Au Burkina Faso, le cas de Guy Hervé Kam suscite toujours de vives interrogations. Cet avocat, cofondateur du mouvement citoyen Balai Citoyen et président du parti politique Sens, a été admis à l’hôpital début juin en raison de problèmes de santé, alors qu’il est incarcéré depuis janvier 2024 sans avoir été jugé.
Figure éminente de la société civile burkinabè, Guy Hervé Kam avait été interpellé dans un climat politique et sécuritaire tendu. Plus de dix-huit mois après son arrestation, aucune audience n’a été fixée, ce qui accentue l’inquiétude de ses proches, de ses avocats et de nombreuses organisations de défense des droits humains.
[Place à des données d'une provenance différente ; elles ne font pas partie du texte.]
(** The loop over the CPUs, [n] of them from [cpu_id] on; [nodes_idx] are the
    ancestors seen last. *)
Fixpoint update_cpus (n : nat) (cpu_id : Z) (nodes_idx : list Z) : M topo_state unit :=
  match n with
  | O => mret tt
  | S n' =>
      off ← start_idx 0;
      temp_index ← get_parent_pwr_domain_nodes (cpu_id + off) PLATFORM_MAX_AFFLVL;
      c ← node (cpu_id + off);
      update_ancestors (cpu_id + off) (is_present c) temp_index nodes_idx;;
      update_cpus n' (cpu_id + 1) temp_index
  end.

Definition update_pwrlvl_limits : M topo_state unit :=
  update_cpus (Z.to_nat PLATFORM_CORE_COUNT) 0
    (replicate PLATFORM_MAX_AFFLVL UINT32_MAX).

Definition tftf_init_topology : M topo_state unit :=
  populate_power_domain_tree;;
  update_pwrlvl_limits;;
  modify (λ s, set_done s 1).

(** ** Walking the tree *)

Definition setup_done : M topo_state unit :=
  s ← get; assert_ (topology_setup_done s =? 1).

(** [CPU_NODE_IS_VALID(cpu_node)], in 32-bit unsigned arithmetic *)
Definition CPU_NODE_IS_VALID (cpu_node : Z) : M topo_state bool :=
  start ← start_idx 0;
  if u32 (cpu_node - start) <? PLATFORM_CORE_COUNT then
    n ← node cpu_node; mret (level n =? 0)
  else mret false.

(** The first present node from [i] on, among [n] nodes for which [stop]
    does not hold. *)
Fixpoint next_present (n : nat) (i : Z) (stop : tftf_pwr_domain_node_t → bool)
    : M topo_state Z :=
  match n with
  | O => mret PWR_DOMAIN_INIT
  | S n' =>
      d ← node i;
      if stop d then mret PWR_DOMAIN_INIT
      else if negb (is_present d =? 0) then mret i
      else next_present n' (i + 1) stop
  end.

Fixpoint count_present (n : nat) (i lvl count : Z) : M topo_state Z :=
  match n with
  | O => mret count
  | S n' =>
      d ← node i;
      if negb (level d =? lvl) then mret count
      else count_present n' (i + 1) lvl
             (if negb (is_present d =? 0) then count + 1 else count)
  end.
(* ===== verification/Session.v ===== *)
(** * The test session (tftf/framework/main.c, tftf/framework/report.c)

    The order of the tests, the life of one test on the CPUs that take part in
    it, the overall result, the move to the next test, the report, and the
    resumption of a session after a reset.  The session state in NVM is the
    component [Nvm], used through [NvmStore]; the reference count and the
    state of the CPUs are the component [Hotplug].  As in [Hotplug], a CPU is
    named by its core position. *)

From S2P Require Import Prelude Bytes Printf Hotplug Nvm NvmSpec.

Local Open Scope Z_scope.

(** ** The list of tests

    The arrays the build generates (tools/generate_test_list) end with an
    entry whose name is NULL. *)

Record test_case_t := {
  tc_index : Z;
  tc_name : option (list Z);
  tc_test : Z;
}.
Record test_suite_t := {
  ts_name : option (list Z);
  testcases : list test_case_t;
}.

Definition null_testcase : test_case_t := {| tc_index := 0; tc_name := None; tc_test := 0 |}.
Definition null_testsuite : test_suite_t := {| ts_name := None; testcases := [] |}.

(** [generate_testcase_lists()] and [generate_testsuite_lists()]: a suite is
    its name and its test cases, a test case its name and its function. *)
Fixpoint generate_testcases (index : Z) (tcs : list (list Z * Z)) : list test_case_t :=
  match tcs with
  | [] => [null_testcase]
  | (n, f) :: tcs' =>
      {| tc_index := index; tc_name := Some n; tc_test := f |}
        :: generate_testcases (index + 1) tcs'
  end.
Definition get_image_size (image_id : Z) : M io_state Z :=
  let '(io_result, d, sp) := plat_get_image_source image_id in
  if negb (io_result =? IO_SUCCESS) then mret 0
  else
    r ← open d sp;
    if negb (r.1 =? IO_SUCCESS) then mret 0
    else
      sz ← io_size all_funcs r.2;
      io_close all_funcs r.2;;
      io_dev_close all_funcs d;;
      mret sz.2.
End Loader.


(** ** The pool of entities *)

Definition used (m : list bool) : Z := zsum (λ b : bool, if b then 1 else 0) m.

Record pool_ok (MAX_IO_HANDLES : Z) (s : io_state) : Prop := {
  pk_map : zlen (entity_map s) = MAX_IO_HANDLES;
  pk_pool : zlen (entity_pool s) = MAX_IO_HANDLES;
  pk_count : entity_count s = used (entity_map s);
  pk_max : 0 <= MAX_IO_HANDLES < 2 ^ 32;
}.

Lemma used_cons (b : bool) (m : list bool) : used (b :: m) = (if b then 1 else 0) + used m.
Proof. done. Qed.

Lemma used_bounds (m : list bool) : 0 <= used m <= zlen m.
Proof.
  induction m as [|b m IH]; [done|]. rewrite zlen_cons, used_cons. destruct b; lia.
Qed.

Lemma find_free_spec (m : list bool) (k : Z) :
  match find_free m k with
  | Some i => 0 <= i - k ∧ zget m (i - k) = Some false
              ∧ (∀ j, 0 <= j < i - k → zget m j = Some true)
  | None => used m = zlen m
  end.
Proof.
  revert k. induction m as [|b m IH]; intros k; [done|]. cbn [find_free]. destruct b.
  - specialize (IH (k + 1)). destruct (find_free m (k + 1)) as [i|].
    + destruct IH as (H1 & H2 & H3).
      assert (∀ j, j ≠ 0 → zget (true :: m) j = zget m (j - 1)) as Hc.
      { intros j Hj. unfold zget. repeat case_Z; try lia; try done.
        by replace (Z.to_nat j) with (S (Z.to_nat (j - 1))) by lia. }
      split_and!; [lia| |].
      * rewrite Hc by lia. rewrite <- H2. f_equal. lia.
      * intros j Hj. destruct (decide (j = 0)) as [->|]; [done|]. rewrite Hc by done.
        apply H3. lia.
    + rewrite zlen_cons, used_cons. lia.
  - rewrite Z.sub_diag. split_and!; [lia|done|lia].
Qed.

Lemma used_set (m : list bool) (i : Z) (b c : bool) :
  zget m i = Some b →
  used (zset m i c) = used m - (if b then 1 else 0) + (if c then 1 else 0).
Proof. intros Hg. unfold used. by rewrite (zsum_zset _ _ _ _ b). Qed.

Section Pool.

Context (MAX_IO_HANDLES : Z).

Lemma allocate_run (s : io_state) :
  pool_ok MAX_IO_HANDLES s →
  if entity_count s <? MAX_IO_HANDLES then
    ∃ i, allocate_entity MAX_IO_HANDLES s =
         Ok ((IO_SUCCESS, i), set_alloc s (zset (entity_map s) i true) (entity_count s + 1))
         ∧ 0 <= i < MAX_IO_HANDLES ∧ zget (entity_map s) i = Some false
  else allocate_entity MAX_IO_HANDLES s = Ok ((IO_RESOURCES_EXHAUSTED, 0), s).
Proof.
  intros [Hm Hp Hc Hw]. unfold allocate_entity. case_Z.
  - pose proof (find_free_spec (entity_map s) 0) as Hf. erewrite bind_Ok by reflexivity.
    rewrite (proj2 (Z.ltb_lt _ _)) by done.
    destruct (find_free (entity_map s) 0) as [i|]; [|lia].
    rewrite Z.sub_0_r in Hf. destruct Hf as (H1 & H2 & H3). exists i.
    apply zget_Some_range in H2 as Hr. split_and!; [|lia|lia|done].
    pose proof (used_bounds (entity_map s)).
    erewrite bind_Ok by reflexivity. rewrite u32_small by (unfold UINT32_MAX; lia). done.
  - erewrite bind_Ok by reflexivity. by rewrite (proj2 (Z.ltb_ge _ _)) by lia.
Qed.

Lemma allocate_pool (s : io_state) (i : Z) :
  pool_ok MAX_IO_HANDLES s → zget (entity_map s) i = Some false →
  pool_ok MAX_IO_HANDLES (set_alloc s (zset (entity_map s) i true) (entity_count s + 1)).
Proof.
  intros [Hm Hp Hc Hw] Hi. split; cbn; [by rewrite zlen_zset|done| |done].
  rewrite (used_set _ _ _ _ Hi), Hc. lia.
Qed.

Lemma free_run (s : io_state) (h : Z) :
  pool_ok MAX_IO_HANDLES s → zget (entity_map s) h = Some true →
  free_entity h s =
    Ok (IO_SUCCESS, set_alloc s (zset (entity_map s) h false) (entity_count s - 1))
  ∧ pool_ok MAX_IO_HANDLES (set_alloc s (zset (entity_map s) h false) (entity_count s - 1)).
Proof.
  intros [Hm Hp Hc Hw] Hh. pose proof (used_bounds (zset (entity_map s) h false)) as Hu.
  pose proof (used_set _ _ _ false Hh) as Hs. cbv iota in Hs. pose proof (used_bounds (entity_map s)). split.
  - unfold free_entity. erewrite bind_Ok by reflexivity. rewrite Hh.
    erewrite bind_Ok by reflexivity. by rewrite u32_small by (unfold UINT32_MAX; lia).
  - split; cbn; [by rewrite zlen_zset|done|lia|done].
Qed.



(** ** The memory-mapped device *)

Section Memmap_runs.

(** The functions of the device under some table of drivers *)
Context (funcs : dev → io_dev_funcs_t) (Hfuncs : funcs Memmap = memmap_dev_funcs).

(** [s] with the entity [i] open on the device, the file in state [f] *)
Definition mm_state (s : io_state) (i : Z) (f : memmap_file_t) : io_state :=
  set_pool (set_memmap (set_alloc s (zset (entity_map s) i true) (entity_count s + 1)) f)
    (zset (entity_pool s) i {| dev_handle := Some Memmap; info := Some Memmap |}).
(** [s] once that entity is closed *)
Definition mm_closed (s : io_state) (i : Z) : io_state :=
  set_pool (set_memmap s {| in_use := 0; base := 0; file_pos := 0 |})
    (zset (entity_pool s) i {| dev_handle := Some Memmap; info := None |}).

Lemma get_entity_run (s : io_state) (h : Z) (e : io_entity_t) :
  zget (entity_pool s) h = Some e → get_entity h s = Ok (e, s).
Proof. intros He. unfold get_entity. erewrite bind_Ok by reflexivity. by apply aget_Ok. Qed.

Lemma put_entity_run (s : io_state) (h : Z) (e : io_entity_t) :
  0 <= h < zlen (entity_pool s) →
  put_entity h e s = Ok (tt, set_pool s (zset (entity_pool s) h e)).
Proof.
  intros Hh. unfold put_entity. erewrite bind_Ok by reflexivity.
  by rewrite (bind_Ok _ _ _ _ _ (aset_Ok _ _ _ _ Hh)).
Qed.

(** An entity that can be allocated *)
Definition free_at (s : io_state) (i : Z) : Prop :=
  0 <= i < MAX_IO_HANDLES ∧ zget (entity_map s) i = Some false.

Lemma mm_open_run (s : io_state) (b l : Z) :
  pool_ok MAX_IO_HANDLES s → entity_count s < MAX_IO_HANDLES → in_use (memmap_file s) = 0 →
  ∃ i, io_open MAX_IO_HANDLES funcs Memmap (BlockSpec b l) s =
       Ok ((IO_SUCCESS, i), mm_state s i {| in_use := 1; base := b; file_pos := 0 |})
       ∧ free_at s i.
Proof.
  intros Hp Hc Hu. pose proof (allocate_run s Hp) as Ha. rewrite (proj2 (Z.ltb_lt _ _)) in Ha by done.
  destruct Ha as (i & Ea & Hi & Hf). exists i. split; [|done].
  unfold io_open. rewrite (bind_Ok _ _ _ _ _ Ea). cbn [fst snd]. rewrite Hfuncs. cbn.
  pose proof (pk_pool _ _ Hp) as Hpl.
  destruct (zget_is_Some (entity_pool s) i ltac:(lia)) as [e He].
  set (s1 := set_alloc s (zset (entity_map s) i true) (entity_count s + 1)).
  set (s2 := set_memmap s1 {| in_use := 1; base := b; file_pos := 0 |}).
  erewrite (bind_Ok _ _ _ (set_pool s2 (zset (entity_pool s) i
    {| dev_handle := dev_handle e; info := Some Memmap |})) IO_SUCCESS); cycle 1.
  { unfold memmap_block_open. erewrite bind_Ok by reflexivity. cbn. rewrite Hu. cbn.
    erewrite (bind_Ok _ _ _ s2 tt) by reflexivity.
    erewrite bind_Ok by (by apply get_entity_run).
    by erewrite bind_Ok by (apply put_entity_run; cbn; lia). }
  cbn. erewrite bind_Ok by (apply get_entity_run; cbn; apply zget_zset_eq; lia). cbn.
  erewrite bind_Ok by (apply put_entity_run; cbn; rewrite zlen_zset; lia).
  unfold mm_state. cbn. by rewrite zset_zset.
Qed.

(** The entity of an open file *)
Lemma mm_entity (s : io_state) (i : Z) (f : memmap_file_t) :
  pool_ok MAX_IO_HANDLES s → free_at s i →
  zget (entity_pool (mm_state s i f)) i =
  Some {| dev_handle := Some Memmap; info := Some Memmap |}.
Proof. intros Hp [Hi _]. pose proof (pk_pool _ _ Hp). cbn. apply zget_zset_eq. lia. Qed.

Lemma mm_dev_run (s : io_state) (i : Z) (f : memmap_file_t) :
  pool_ok MAX_IO_HANDLES s → free_at s i →
  entity_dev i (mm_state s i f) = Ok (Memmap, mm_state s i f).
Proof.
  intros Hp Hi. unfold entity_dev.
  by erewrite bind_Ok by (apply get_entity_run; by apply mm_entity).
Qed.

Lemma mm_fp_run (s : io_state) (i : Z) (f : memmap_file_t) :
  pool_ok MAX_IO_HANDLES s → free_at s i →
  memmap_fp i (mm_state s i f) = Ok (f, mm_state s i f).
Proof.
  intros Hp Hi. unfold memmap_fp.
  by erewrite bind_Ok by (apply get_entity_run; by apply mm_entity).
Qed.

Lemma mm_seek_run (s : io_state) (i : Z) (f : memmap_file_t) (off : Z) :
  pool_ok MAX_IO_HANDLES s → free_at s i →
  io_seek funcs i IO_SEEK_SET off (mm_state s i f) =
  Ok (IO_SUCCESS, mm_state s i {| in_use := in_use f; base := base f; file_pos := u64 off |}).
Proof.
  intros Hp Hi. unfold io_seek. rewrite (bind_Ok _ _ _ _ _ (mm_dev_run s i f Hp Hi)).
  erewrite bind_Ok by reflexivity. rewrite Hfuncs. cbn. unfold memmap_block_seek.
  rewrite decide_True by done. by rewrite (bind_Ok _ _ _ _ _ (mm_fp_run s i f Hp Hi)).
Qed.

Lemma mm_read_run (s : io_state) (i : Z) (f : memmap_file_t) (len : Z) :
  pool_ok MAX_IO_HANDLES s → free_at s i → 0 <= len → 0 <= base f → 0 <= file_pos f →
  base f + file_pos f + len <= zlen (memory s) → zlen (memory s) < 2 ^ 64 →
  io_read funcs i len (mm_state s i f) =
  Ok ((IO_SUCCESS, slice (base f + file_pos f) len (memory s)),
      mm_state s i {| in_use := in_use f; base := base f; file_pos := file_pos f + len |}).
Proof.
  intros Hp Hi Hl Hb Hf Hle Hw. unfold io_read.
  rewrite (bind_Ok _ _ _ _ _ (mm_dev_run s i f Hp Hi)), Hfuncs. cbn. unfold memmap_block_read.
  rewrite (bind_Ok _ _ _ _ _ (mm_fp_run s i f Hp Hi)).
  rewrite !u64_small by (unfold UINT64_MAX; lia).
  erewrite bind_Ok; cycle 1.
  { unfold mem_read. cbn. rewrite !(proj2 (Z.leb_le _ _)) by lia. reflexivity. }
  done.
Qed.

Lemma mm_write_run (s : io_state) (i : Z) (f : memmap_file_t) (d : list Z) :
  pool_ok MAX_IO_HANDLES s → free_at s i → 0 <= base f → 0 <= file_pos f →
  base f + file_pos f + zlen d <= zlen (memory s) → zlen (memory s) < 2 ^ 64 →
  io_write funcs i d (mm_state s i f) =
  Ok ((IO_SUCCESS, zlen d),
      mm_state (set_memory s (splice (base f + file_pos f) d (memory s))) i
        {| in_use := in_use f; base := base f; file_pos := file_pos f + zlen d |}).
Proof.
  intros Hp Hi Hb Hf Hle Hw. pose proof (zlen_nonneg d). unfold io_write.
  rewrite (bind_Ok _ _ _ _ _ (mm_dev_run s i f Hp Hi)), Hfuncs. cbn. unfold memmap_block_write.
  rewrite (bind_Ok _ _ _ _ _ (mm_fp_run s i f Hp Hi)).
  rewrite !u64_small by (unfold UINT64_MAX; lia).
  erewrite bind_Ok; cycle 1.
  { unfold mem_write. cbn. rewrite !(proj2 (Z.leb_le _ _)) by lia. reflexivity. }
  done.
Qed.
Cette détention prolongée sans jugement soulève des questions essentielles sur le respect des garanties judiciaires. La Constitution burkinabè et les engagements internationaux du pays, notamment la Charte africaine des droits de l’homme et des peuples ainsi que le Pacte international relatif aux droits civils et politiques, garantissent pourtant le droit à un procès dans un délai raisonnable et à un jugement équitable.
Les préoccupations se sont intensifiées avec l’annonce de son hospitalisation. Ses partisans redoutent que la détention continue, couplée à la détérioration de son état de santé, n’aggrave sa situation. Plusieurs observateurs rappellent que l’accès aux soins médicaux est un droit fondamental pour toute personne privée de liberté.
Depuis la mise en place des autorités de transition, plusieurs voix critiques, responsables politiques, journalistes et acteurs de la société civile ont été arrêtés ou ont subi des restrictions. Des organisations comme Amnesty International et Human Rights Watch ont déjà dénoncé le rétrécissement de l’espace civique au Burkina Faso et les atteintes aux libertés publiques ces derniers mois.
Pour de nombreux défenseurs des droits humains, l’affaire Guy Hervé Kam dépasse désormais son cas individuel. Elle pose la question plus large de l’indépendance de la justice, du respect de l’État de droit et de la place du pluralisme politique dans un pays confronté à de sérieux défis sécuritaires.
En attendant une éventuelle comparution devant la justice, l’hospitalisation de l’opposant remet en lumière la nécessité de garantir à tout détenu des conditions conformes aux principes fondamentaux des droits humains, indépendamment de ses opinions politiques.